Były ukraiński piłkarz Mychajło Kopolowiec jest pewien kolejnej porażki „Dynamo” w Lidze Europy.
— Patrząc na to, jak grają nasze drużyny w europejskich pucharach, niestety, nie ma co oczekiwać nic dobrego. Trudno coś powiedzieć. Hiszpańska liga jest znacznie silniejsza niż nasza, więc szans jest mało. Chciałbym, aby nasze drużyny grały lepiej, ale sytuacja, która u nas jest, poważnie wpływa na ligę. Z tego powodu tak słabo gramy w Europie. Kto by nie mówił, ale niestety, nie oczekuję niczego dobrego.
Jeśli „Dynamo” wykona plan trenera, to można się na coś złapać. Tylko działania drużynowe mogą pomóc kijowianom. W „Sosyedadzie” jest wielu dobrych i technicznych piłkarzy, więc indywidualnie będzie im trudno. Tylko działania drużynowe, bo inaczej trudno będzie liczyć na coś więcej.

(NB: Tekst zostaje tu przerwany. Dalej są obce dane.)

(** The window holds no timeout of the controller but the one in
    [phaseTimer]; a hidden overlay has display none, no timeout and no dimmed
    class; the dimmed class is absent while a timeout is pending; a visible
    overlay has a remembered head. *)
Definition well_formed (w : World) : Prop :=
  match phaseTimer w with
  | Some id => (exists due, timers w = [(id, due)]) /\ id < nextTimerId w
  | None => timers w = []
  end
  /\ (overlay_visible w = false ->
      cursor_display w = "none" /\ phaseTimer w = None /\ dimmed w = false)
  /\ (phaseTimer w <> None -> dimmed w = false)
  /\ (overlay_visible w = true -> lastHead w <> None).

(** Nothing dims the overlay before time [T]: if it is dimmed then [T] has
    passed, every pending timeout is due at [T] or later, and a timeout set
    from now on will be. *)
Definition not_dimmed_before (T : Z) (w : World) : Prop :=
  (dimmed w = true -> T <= now w)
  /\ (forall id due, In (id, due) (timers w) -> T <= due)
  /\ T <= now w + PHASE_DELAY.

(** A visible overlay goes back to a mapping that succeeded: the snapshot
    read last, if it shows, was read with the mapping successful, and once
    every snapshot is written a visible overlay means that the last mapping
    asked for gave a rectangle. *)
Definition mapped_when_visible (s : System) : Prop :=
  (forall l d, inflight s = (l ++ [d])%list -> shows d = true ->
     lastMapping s = Some true)
  /\ (inflight s = [] -> overlay_visible (world s) = true ->
      lastMapping s = Some true).

End Controller.

Arguments rect_left {num} _.
Arguments rect_right {num} _.
Arguments rect_top {num} _.
Arguments rect_bottom {num} _.
Arguments dom_x {num} _.
Arguments dom_y {num} _.
Arguments dom_width {num} _.
Arguments dom_height {num} _.
Arguments dom_top {num} _.
Arguments dom_right {num} _.
Arguments dom_bottom {num} _.
Arguments dom_left {num} _.
Arguments visible {num} _.
Arguments rect {num} _.
Arguments hostRect {num} _.
Arguments head {num} _.
Arguments options {num} _.
Arguments hasFocus {num} _.
Arguments selection_main_empty {num} _.
Arguments selection_main_head {num} _.
Arguments coordsAtPos {num} _ _ _.
Arguments scrollDOM_getBoundingClientRect {num} _.
Arguments defaultView {num} _.
Arguments world {num} _.
Arguments view {num} _.
Arguments inflight {num} _.
Arguments lastMapping {num} _.
Arguments EvHost {num} _.
Arguments EvSelectionFrame {num}.
Arguments EvScroll {num}.
Arguments EvResizeObserver {num}.
Arguments EvWindowResize {num}.
Arguments EvFocus {num}.
Arguments EvBlur {num}.
Arguments EvUpdate {num} _.
Arguments EvRead {num}.
Arguments EvWrite {num}.
Arguments EvTimeout {num} _.
Arguments EvTick {num} _.
Arguments EvDestroy {num}.
Arguments isCollapsedSelection {num} _.
Arguments scheduleMeasurement {num} _ _ _.
Arguments readMeasurement {num} _ _.
Arguments px {num N} _.
Arguments applyMeasurement {num N} _ _.
Arguments update {num} _ _ _.
Arguments run_cleanup {num} _ _ _.
Arguments destroy {num} _ _.
Arguments register {num} _ _ _.
Arguments constructor {num} _ _.
Arguments with_world {num} _ _.
Arguments mapping_outcome {num} _.
Arguments step {num N} _ _.
Arguments run {num N} _ _.
Arguments boot {num} _ _.
Arguments reachable {num N} _.
Arguments shows {num} _.
Arguments fire {num} _ _.
Arguments fire_all {num} _ _.
Arguments guard_ok {num} _.
Arguments any_intents {num} _.
Arguments removes {num} _ _.
Arguments survives {num} _ _ _.
Arguments trigger_event {num} _.
Arguments Stable {num N} _.
Arguments mapped_when_visible {num} _.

Ale wynik będzie niepokojący zarówno dla mnie, jak i dla naszych kibiców. Myślę, że niestety przegramy tę grę. Chciałbym, żebyśmy się nie poddali, ale będzie bardzo trudno. Kibicuję „Dynamo” i „Szachtarowi”, kiedy grają w europejskich pucharach. Chciałbym, aby kijowianie przynajmniej nie przegrali. Ale boję się wyobrazić, jaki będzie wynik… Nie będę tego mówić, szans mamy bardzo mało. Ten futbol, który pokazujemy w Europie, sprawia, że tak mówię. Chociaż, jeśli pokażemy nasze najlepsze cechy, to może będzie na co liczyć. Ale przez te wyniki, które pokazujemy na europejskiej arenie, już niczego nie oczekuję, — powiedział Kopolowiec.